3On ne saurait donc confondre recrutement et embauche. Les opérations dont se compose le recrutement ne se limitent pas à trouver [2] des « recrues » ni à les former, il s’agit de les sélectionner. À ce titre, le recrutement s’est individualisé en même temps que les critères de sélection se sont multipliés, comme le montre l’analyse des petites annonces entre 1960 et 2000 réalisée par Emmanuelle Marchal et Didier Torny [2003]. À la formation ou l’expérience qui qualifient pour un emploi se sont ajoutées les « aptitudes », la « personnalité », les « compétences », la « motivation », la « présentation », cette liste n’étant évidemment pas exhaustive. Des qualités toujours plus diversifiées qui, loin de se compenser, se cumulent, sont désormais requises pour permettre aux candidats à l’emploi d’être considérés comme « bons pour le service ». Ce foisonnement constitue le symptôme d’une sélectivité accrue du marché du travail, alimentée par un chômage de masse et génératrice d’inégalités ainsi que d’exclusion. Dès lors, au-delà de la raréfaction de l’emploi qui est à l’œuvre, se pose la question de la nature de la sélection qui s’opère.

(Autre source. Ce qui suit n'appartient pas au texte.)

(** C3, as stated, fails: the simple script does not end with an
    uncaught error when the connection fails. *)
Lemma simple_connect_failure_is_caught :
  ~ (exists e,
        (simple_wii_example.main libcwiid
           (PairingRaises (Py.RuntimeError "Error opening wiimote connection"))
           []).2 = Traceback e).
Proof. intros [e H]. discriminate H. Qed.

(** C10: in the simple script, when [cwiid.Wiimote()] raises, no handle
    was bound, the [finally] block skips [close()], and the script ends
    as its [except] clauses decide, with no error from the cleanup; the
    block calls [close()] exactly when the name [wiimote] is bound. *)
Theorem simple_finally_skips_close (cwiid : cwiid_consts) (e : Py.exn)
    (events : list poll_event) :
  closes (simple_wii_example.main cwiid (PairingRaises e) events).1 = 0%nat
  /\ (simple_wii_example.main cwiid (PairingRaises e) events).2
     = match e with
       | Py.OtherError _ => Traceback e
       | _ => Exit0
       end
  /\ (simple_wii_example.try_body cwiid (PairingRaises e) events).1.2 !! "wiimote" = None
  /\ (forall locals,
         simple_wii_example.finally locals
         = if bool_decide (is_Some (locals !! "wiimote")) then [Dev Close] else []).
Proof.
  split; [|split; [|split]].
  - now destruct e.
  - now destruct e.
  - reflexivity.
  - reflexivity.
Qed.

(** ** The poll loops *)

Lemma closes_app (t t' : trace) : closes (t ++ t') = (closes t + closes t')%nat.
Proof. unfold closes. now rewrite List.filter_app, length_app. Qed.

Lemma closes_print_if (cond : bool) (s : string) :
  closes (simple_wii_example.print_if cond s) = 0%nat.
Proof. now destruct cond. Qed.

Lemma closes_report (cwiid : cwiid_consts) (buttons : Z) :
  closes (simple_wii_example.report cwiid buttons) = 0%nat.
Proof.
  unfold simple_wii_example.report. now rewrite !closes_app, !closes_print_if.
Qed.

Lemma closes_frame (cwiid : cwiid_consts) (self : wii_remote_reader.WiiRemoteReader)
    (w : Wiimote) :
  closes (wii_remote_reader.frame cwiid self w) = 0%nat.
Proof. reflexivity. Qed.
(** Weakest preconditions ******************************************************)

(** [m] run from [s] returns into [Q] or raises into [R]. *)
Definition wp {S A} (m : PyM S A) (Q : A -> S -> Prop) (R : exn -> S -> Prop) (s : S) : Prop :=
  match m s with
  | (Ret a, s') => Q a s'
  | (Raise e, s') => R e s'
  end.

Section wp.
Context {S : Type}.
Implicit Types s : S.

Lemma wp_ret {A} (a : A) Q R s : Q a s -> wp (mret a) Q R s.
Proof. done. Qed.

Lemma wp_raise {A} e (Q : A -> S -> Prop) R s : R e s -> wp (py_raise e) Q R s.
Proof. done. Qed.

Lemma wp_lift {A} (m : outcome A) Q R s :
  (forall a, m = Ret a -> Q a s) -> (forall e, m = Raise e -> R e s) -> wp (py_lift m) Q R s.
Proof. unfold wp, py_lift. destruct m; auto. Qed.

Lemma wp_bind {A B} (m : PyM S A) (k : A -> PyM S B) Q R s :
  wp m (fun a s' => wp (k a) Q R s') R s -> wp (m ≫= k) Q R s.
Proof. unfold wp, mbind, PyM_bind. by destruct (m s) as [[a|e] s']. Qed.

Lemma wp_except {A} (p : exn -> bool) (m : PyM S A) (h : exn -> PyM S A) Q R s :
  wp m Q (fun e s' => if p e then wp (h e) Q R s' else R e s') s -> wp (py_except p m h) Q R s.
Proof.
  unfold wp, py_except. destruct (m s) as [[a|e] s']; [done|]. by destruct (p e).
Qed.

Lemma wp_suppress (m : PyM S unit) (Q : unit -> S -> Prop) R s :
  wp m Q (fun e s' => if is_exception e then Q tt s' else R e s') s -> wp (py_suppress m) Q R s.
Proof. intros Hm. apply wp_except. exact Hm. Qed.

Lemma wp_mono {A} (m : PyM S A) (Q Q' : A -> S -> Prop) (R R' : exn -> S -> Prop) s :
  wp m Q R s -> (forall a s', Q a s' -> Q' a s') -> (forall e s', R e s' -> R' e s') -> wp m Q' R' s.
Proof. unfold wp. destruct (m s) as [[a|e] s']; auto. Qed.

Lemma wp_and {A} (m : PyM S A) (Q Q' : A -> S -> Prop) (R R' : exn -> S -> Prop) s :
  wp m Q R s -> wp m Q' R' s ->
  wp m (fun a s' => Q a s' /\ Q' a s') (fun e s' => R e s' /\ R' e s') s.
Proof. unfold wp. destruct (m s) as [[a|e] s']; auto. Qed.

Lemma wp_modify (f : S -> S) (Q : unit -> S -> Prop) R s : Q tt (f s) -> wp (py_modify f) Q R s.
Proof. done. Qed.

Lemma wp_zoom {T A} (get : S -> T) (set : T -> S -> S) (m : PyM T A) Q R s :
  wp m (fun a t => Q a (set t s)) (fun e t => R e (set t s)) (get s) -> wp (py_zoom get set m) Q R s.
Proof. unfold wp, py_zoom. by destruct (m (get s)) as [[a|e] t]. Qed.

Lemma wp_any {A} (m : PyM S A) (Q : A -> S -> Prop) (R : exn -> S -> Prop) s :
  (forall a s', m s = (Ret a, s') -> Q a s') -> (forall e s', m s = (Raise e, s') -> R e s') ->
  wp m Q R s.
Proof. unfold wp. destruct (m s) as [[a|e] s']; auto. Qed.

Lemma wp_catch {A} (m : PyM S A) (Q : A + exn -> S -> Prop) R s :
  wp m (fun a s' => Q (inl a) s') (fun e s' => if is_exception e then Q (inr e) s' else R e s') s ->
  wp (py_catch m) Q R s.
Proof.
  unfold wp, py_catch. destruct (m s) as [[a|e] s']; [done|]. by destruct (is_exception e).
Qed.

Lemma wp_run {A} (m : PyM S A) Q R s : wp m Q R s ->
  match (m s).1 with Ret a => Q a (m s).2 | Raise e => R e (m s).2 end.
Proof. unfold wp. by destruct (m s) as [[a|e] s']. Qed.
End wp.

Create HintDb kernel.
Create Rewrite HintDb kernel.
#[export] Hint Rewrite @py_or_None : kernel.

(** Code that keeps a relation between the state before and after, whatever it answers. *)
Definition keeps {S A} (R : S -> S -> Prop) (m : PyM S A) : Prop := forall s, R s (m s).2.

Section keeps.
Context {S : Type} (R : S -> S -> Prop) `{!PreOrder R}.

Lemma keeps_ret {A} (a : A) : keeps R (mret a).
Proof. intros s. reflexivity. Qed.
Lemma keeps_raise {A} e : keeps R (py_raise e : PyM S A).
Proof. intros s. reflexivity. Qed.
Lemma keeps_get : keeps R py_get.
Proof. intros s. reflexivity. Qed.
Lemma keeps_lift {A} (o : outcome A) : keeps R (py_lift o).
Proof. intros s. reflexivity. Qed.

Lemma keeps_bind {A B} (m : PyM S A) (k : A -> PyM S B) : keeps R m -> (forall a, keeps R (k a)) -> keeps R (m ≫= k).
Proof.
  intros Hm Hk s. unfold mbind, PyM_bind. specialize (Hm s). destruct (m s) as [[a|e] s']; [|done].
  etrans; [exact Hm|apply Hk].
Qed.

(** With what is known of the result. *)
Lemma keeps_bind_result {A B} (m : PyM S A) (k : A -> PyM S B) :
  keeps R m -> (forall a s s', m s = (Ret a, s') -> keeps R (k a)) -> keeps R (m ≫= k).
Proof.
  intros Hm Hk s. unfold mbind, PyM_bind. specialize (Hm s). destruct (m s) as [[a|e] s'] eqn:Hs; [|done].
  etrans; [exact Hm|]. by apply (Hk a s s').
Qed.

Lemma keeps_get_bind {A} (k : S -> PyM S A) : (forall s, R s (k s s).2) -> keeps R (py_get ≫= k).
Proof. intros Hk s. apply Hk. Qed.

Lemma keeps_impl {A} (R' : S -> S -> Prop) (m : PyM S A) : keeps R' m -> (forall s s', R' s s' -> R s s') -> keeps R m.
Proof. intros Hm Hi s. apply Hi, Hm. Qed.

Lemma keeps_except {A} p (m : PyM S A) h : keeps R m -> (forall e, keeps R (h e)) -> keeps R (py_except p m h).
Proof.
  intros Hm Hh s. unfold py_except. specialize (Hm s). destruct (m s) as [[a|e] s']; [done|].
  destruct (p e); [|done]. etrans; [exact Hm|apply Hh].
Qed.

4On ne peut, sur ce point, s’en tenir aux analyses de l’économie mainstream qui postulent, selon le modèle du job search, que l’effort consacré par les individus à la recherche d’emploi est déterminant de leur sortie du chômage [Marchal, Rieucau, 2010]. Cela revient à faire « reposer toute la charge de la coordination sur les épaules des seuls chômeurs », comme l’exprime très justement Emmanuelle Marchal dans l’entretien qu’elle nous a accordé dans ce même numéro avec François Eymard-Duvernay. Leurs travaux menés sur le recrutement, dans le sillage de l’économie des conventions, ont, au contraire, cherché à s’intéresser à l’activité des recruteurs, aux modalités de la sélection, en termes de processus, impliquant acteurs et méthodes et produisant un jugement sur les candidats. De fait, il existe une pluralité d’agencements possibles des opérations de recrutement, comme l’a montré l’exploitation de l’enquête Ofer [3], et chaque mode de sélection amène à (dé)valoriser plutôt tel ou tel profil de candidat [Larquier, Marchal, 2012]. La boîte noire de la sélection gagne ainsi à être ouverte pour comprendre comment les opérations de « jugement de compétence » peuvent contribuer à une sur-sélectivité génératrice d’inemployabilité et de chômage d’exclusion [Eymard-Duvernay, 2012b], mais aussi pour saisir les processus de valorisation qui sont à l’œuvre et les qualités qu’ils conduisent à mesurer [Vatin, 2009].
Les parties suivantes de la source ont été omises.